6) The allocation of resources to support the physical well-being of international, first-generation, low-income, and undocumented students, in these ways, at these times:
a. Stipends for food and access to residential college kitchens during breaks
b. Dental and optometry services implemented as part of the Basic Yale Health plan
c. Eight financial aid consultants who are trained to deal specifically with financial aid application processes of international and undocumented students
What we have here is students trying to dictate a specific curriculum that must be taken by all Yale undergraduates, as well as new departments—all designed to promote views ideologically compatible with those of the protestors. I see this as a form of fascism.
If there are indeed disproportionately few resources going to poor or minority students, as seen in demands 3 and 6, I am sure Yale will look at that. Item 4a, abolishing the antiquated term “Master” for the residential head of colleges seems reasonable to me, but the rest of item 4 does not.
Finally, asking Yale to fire Nicholas and Erika Christakis is odious and reprehensible: it’s an attempt to punish two good residential college heads for speaking their minds. Yale will not do this, as is clear from the letter of President Salovey and Dean Holloway, but this demand discredits the students. How dare they try to punish a woman who wrote an email that could only be seen as offensive only by those looking hard for offense? (Her husband, who had no hand in the email, is apparently complicit as well.)
I am a bit torn about all this, as when I was in college I was involved in the anti-Vietnam war movement, and we asked (not demanded) that individual faculty cancel classes on one day so we could go to demonstrations in Washington. They didn’t, of course, but I remember the passion with which we opposed an unjust war, and I so try to understand the Yale students’ passion against racism, and to understand what form that racism could take at Yale. And when, at graduation, my college (William and Mary) asked a conservative state representative to be the official speaker, we didn’t demand a more liberal speaker, but organized a “counter commencement” with Charles Evers, a civil rights activist and brother of slain activist Medgar Evers. The idea that we could issue “demands” to the College didn’t cross our minds. Still, if racism is as blatant at Yale as some black students maintain, I’d be with them in trying to change things.

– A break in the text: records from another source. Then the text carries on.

(* ===== verification/RbTreeThm.v ===== *)
(** * Red-black trees: what the operations of RbTree.v compute

    [at_ h par t] says that the heap holds the tree [t] below the parent pointer
    [par]; [focus st k t] that it holds [t] in the context [k] (the path from the
    subtree up to the root, with the siblings), all nodes distinct.  Rotations and
    recolorings are lemmas on [focus]; the balance loop climbs the context. *)

From stdpp Require Import base list gmap fin_sets.
From S2P Require Import Prelude RbTree.

#[local] Open Scope kernel_scope.

Section Trees.
Context {L : Type} `{Countable L}.

Inductive tree := E | T (c : rb_color) (l : tree) (n : L) (r : tree).
Inductive frame := Fr (d : rb_dir) (c : rb_color) (n : L) (s : tree).

Definition ptr (t : tree) : option L := match t with E => None | T _ _ n _ => Some n end.
Definition col (t : tree) : rb_color := match t with E => RB_BLACK | T c _ _ _ => c end.
(** The tree with [x] on side [d] and [y] on the other. *)
Definition mk (d : rb_dir) (c : rb_color) (x : tree) (n : L) (y : tree) : tree :=
  match d with RB_LEFT => T c x n y | RB_RIGHT => T c y n x end.
Definition cell (d : rb_dir) (par a b : option L) (c : rb_color) : rb_node L :=
  match d with RB_LEFT => mk_rb par a b c | RB_RIGHT => mk_rb par b a c end.

Fixpoint nodes (t : tree) : list L := match t with E => [] | T _ l n r => nodes l ++ n :: nodes r end.
Fixpoint plug (k : list frame) (t : tree) : tree :=
  match k with [] => t | Fr d c n s :: k => plug k (mk d c t n s) end.
Fixpoint cnodes (k : list frame) : list L :=
  match k with [] => [] | Fr _ _ n s :: k => n :: nodes s ++ cnodes k end.
Definition cpar (k : list frame) : option L := match k with [] => None | Fr _ _ n _ :: _ => Some n end.
Fixpoint croot (k : list frame) (hole : option L) : option L :=
  match k with [] => hole | Fr _ _ n _ :: k => croot k (Some n) end.

Fixpoint at_ (h : gmap L (rb_node L)) (par : option L) (t : tree) : Prop :=
  match t with
  | E => True
  | T c l n r => h !! n = Some (mk_rb par (ptr l) (ptr r) c) /\ at_ h (Some n) l /\ at_ h (Some n) r
  end.
Fixpoint ctx_at (h : gmap L (rb_node L)) (k : list frame) (hole : option L) : Prop :=
  match k with
  | [] => True
  | Fr d c n s :: k => h !! n = Some (cell d (cpar k) hole (ptr s) c) /\ at_ h (Some n) s /\ ctx_at h k (Some n)
  end.

Record focus (st : rb_tree L) (k : list frame) (t : tree) : Prop := {
  f_at : at_ (rb_heap st) (cpar k) t;
  f_ctx : ctx_at (rb_heap st) k (ptr t);
  f_root : root st = croot k (ptr t);
  f_nodup : NoDup (nodes t ++ cnodes k)
}.
(** The whole tree is [t]. *)
Definition rep (st : rb_tree L) (t : tree) : Prop := focus st [] t.
(** Cells outside the tree are left alone. *)
Definition same_outside (st : rb_tree L) (ns : list L) (st' : rb_tree L) : Prop :=
  forall j, j ∉ ns -> rb_heap st' !! j = rb_heap st !! j.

So why, given my “radical” past, am I critical of these lists of student demands that are sweeping the country? For one thing, the demands at Yale go beyond the pale, calling as they do for mandatory indoctrination of all Yale students as well as the firing of ideological opponents. They are bullying, violations of free speech, and fascistic in nature. And too many of the demands deal with individual offense, like a call for more psychological help and repression of open debate. That seems a bit solipsistic.
What has created this generation of overly-entitled students, who have spawned movements spreading to many campuses? According to Brendan O’Neill at Spiked, it’s my generation. In his new piece “The ‘Yale snowflakes’: who made these monsters?“, this all is the natural outcome of the adoption of college speech codes, trigger warnings, and a “therapeutic outlook” created by, well, my contemporaries:
It is indeed interesting, and worrying, that students are so sensitive and censorious today. But I have a question for the hand-wringers, the media people, academics and liberal thinkers who are so disturbed by what they’re calling the ‘Yale snowflakes’: what did you think would happen? When you watched, or even presided over, the creation over the past 40 years of a vast system of laws and speech codes to punish insulting or damaging words, and the construction of a vast machine of therapeutic intervention into everyday life, what did you think the end result would be? A generation that was liberal and tough? Come off it. It’s those trends, those longstanding trends of censorship and therapy, that created today’s creepy campus intolerance; it’s you who made these monsters.